Marketing Insights During Recessions
Insights surrounding the marketing impacts and tactics employed during previous recessions include cutting ad spending, focusing on customer acquisition and sales/marketing alignment, online marketing, aligning strategies with consumption patterns, maintaining a strong brand image, and launching price promotions.
Overall Decrease of Ad Spending
- During the Great Recession, in 2009, ad spending in the United States was down 12%. Globally, ad spending was down 9%.
- The decrease in this ad spending was related to cuts made to the marketing budgets across 60% of companies.
- Because economic recessions result in lower consumer spending, advertisers tend to decrease their advertising efforts in order to compensate for the lost revenue.
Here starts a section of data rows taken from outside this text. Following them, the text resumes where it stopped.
Lemma predict_after_scores (c c' : AIImageClassifier.t) (image p : ndarray)
      (w w1 : World) :
  AIImageClassifier.class_scores c image w = inr ((c', p), w1) ->
  data p <> [] ->
  exists k,
    first_maximum (data p) k /\
    AIImageClassifier.predict c image w
    = inr ((c',
            mkPrediction
              (if k <? length (AIImageClassifier.classes c')
               then nth k (AIImageClassifier.classes c') "Unknown"
               else "Unknown")
              (nth k (data p) 0%R)
              (wall_clock w1 (ticks w1))),
           tick w1).
Proof.
  intros Hscores Hne.
  destruct (np_argmax_spec p Hne) as (k & Hk & Hmax).
  exists k. split; [exact Hmax|].
  unfold AIImageClassifier.predict. py_step. rewrite Hscores. cbn [fst snd].
  rewrite Hk. py_step.
  destruct Hmax as (Hlt & _ & _).
  unfold np_item. rewrite (nth_error_nth' _ 0%R Hlt). py_step.
  destruct (Nat.ltb_spec k (length (AIImageClassifier.classes c'))) as [Hin|Hout].
  - unfold list_getitem. rewrite (nth_error_nth' _ "Unknown" Hin). reflexivity.
  - reflexivity.
Qed.

(** ** Ranking *)

Section RankingLoop.

Variable classes : list string.
Variable p : ndarray.

Let body (results : list Prediction) (idx : nat) : M (list Prediction) :=
  if idx <? length classes then
    name <- lift (list_getitem classes idx) ;;
    conf <- lift (np_item p idx) ;;
    now <- datetime_now_isoformat ;;
    ret (results ++ [mkPrediction name conf now])
  else ret results.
Companies Focus on Customer Acquisition and Sales/Marketing Alignment
- According to a marketing outlook survey, near the end of the Great Recession, the majority of companies reported focusing on customer acquisition (61%), as opposed to customer retention, brand awareness and other marketing goals.
- A study conducted by Northern Illinois University found that "companies with a strong alignment between the sales and marketing department were much better off during the economic recession. They had more new clients, better revenue, a higher customer retention, [and] a better average order value per client."
- Companies that operated with a high level of alignment between their sales and marketing had 19% higher chance of seeing revenue growth, and did 5% better in terms of customer acquisition.
Companies Focus on Online Marketing
- According to a marketing outlook survey, near the end of the Great Recession, the majority of companies were focusing on developing new ad campaigns for their online channels (73%), as opposed to direct mail (38%), events (25%), print (20%), and telemarketing (20%). In regard to online marketing, website, email, search and social media marketing all ranked highly, with 71%, 68%, 62% and 60% respectively.
- An academic paper in the Journal of Business Research notes that online marketing budgets tend to expand during recessions. The paper notes that the shift away from traditional marketing towards e-marketing during the Great Recession was among the most significant change to the marketing environment during this period. In February 2010, there was a reported 12.2% increase in online marketing activities across all industries.
- In 2019, digital marketing is considered to be relatively recession-proof by many marketers, due to the fact that it's comparatively inexpensive, it's highly flexible and adaptable, it's easy to measure, and it provides data that allows customer retention tactics to be more sticky.
Aligning Strategies with Consumption Patterns
- According to insights published by Harvard Business Review, consumer priorities become more strict during recessions, as they reduce their spending. Companies that fail to examine ad adapt to the changing needs of these consumers can suffer long term negative effects on their overall performance levels.
- HBR further notes that "companies that put customer needs under the microscope, take a scalpel rather than a cleaver to the marketing budget, and nimbly adjust strategies, tactics, and product offerings in response to shifting demand are more likely than others to flourish both during and after a recession."
- During the 2008 recession, McKinsey found that consumers in some industries were opting for lower-priced brands (18%), and a large number of consumers reported feeling satisfied with the performance of the lower-priced brands and 41% said they felt premium brands were no longer worth their cost. While 18% may not sound like a majority of consumers, McKinsey notes that "industries where consumer shifts as small as 1 percent can severely dent the profitability of brands."
- To combat these shifts, McKinsey recommends that companies work to understand why these shifts are occurring in terms of economic theory order to help inform their decision-making.
Maintaining a Strong Brand Image
- According to insights published by Harvard Business Review, during times of recession, working to build and maintain a strong brand image is a key way for businesses to reduce risk. This is evidenced in the way that companies with strong brands (e.g. Colgate, Johnson & Johnson) tend to have stock prices that fair better during recessions than companies in the same industry with lesser-known brands.
- An academic paper published during the Great Recession notes that brand imperatives must change over time in order to "reflect new customer demands, competitive realities and even new media." The paper further notes that marketing actions which are deemed to be good and politically fair tend to strengthen brands and help maintain customer loyalty during economic downturns.
- An academic paper published in the Journal of Business Research notes that, during recessions, companies tend to "shift their focus towards point of purchase and price promotions."
- An academic paper published during the Great Recession notes how key players in the market had devolved into price wars with one another at this time. Temporary price reductions are seen as a way to attract customers, especially as consumers become more price-conscious during downturns.
- Despite the fact that these price wars are considered good for consumers, who are able to take advantage of increasingly low prices, this strategy also works against the companies themselves by reducing their profit margins, threatening their survival.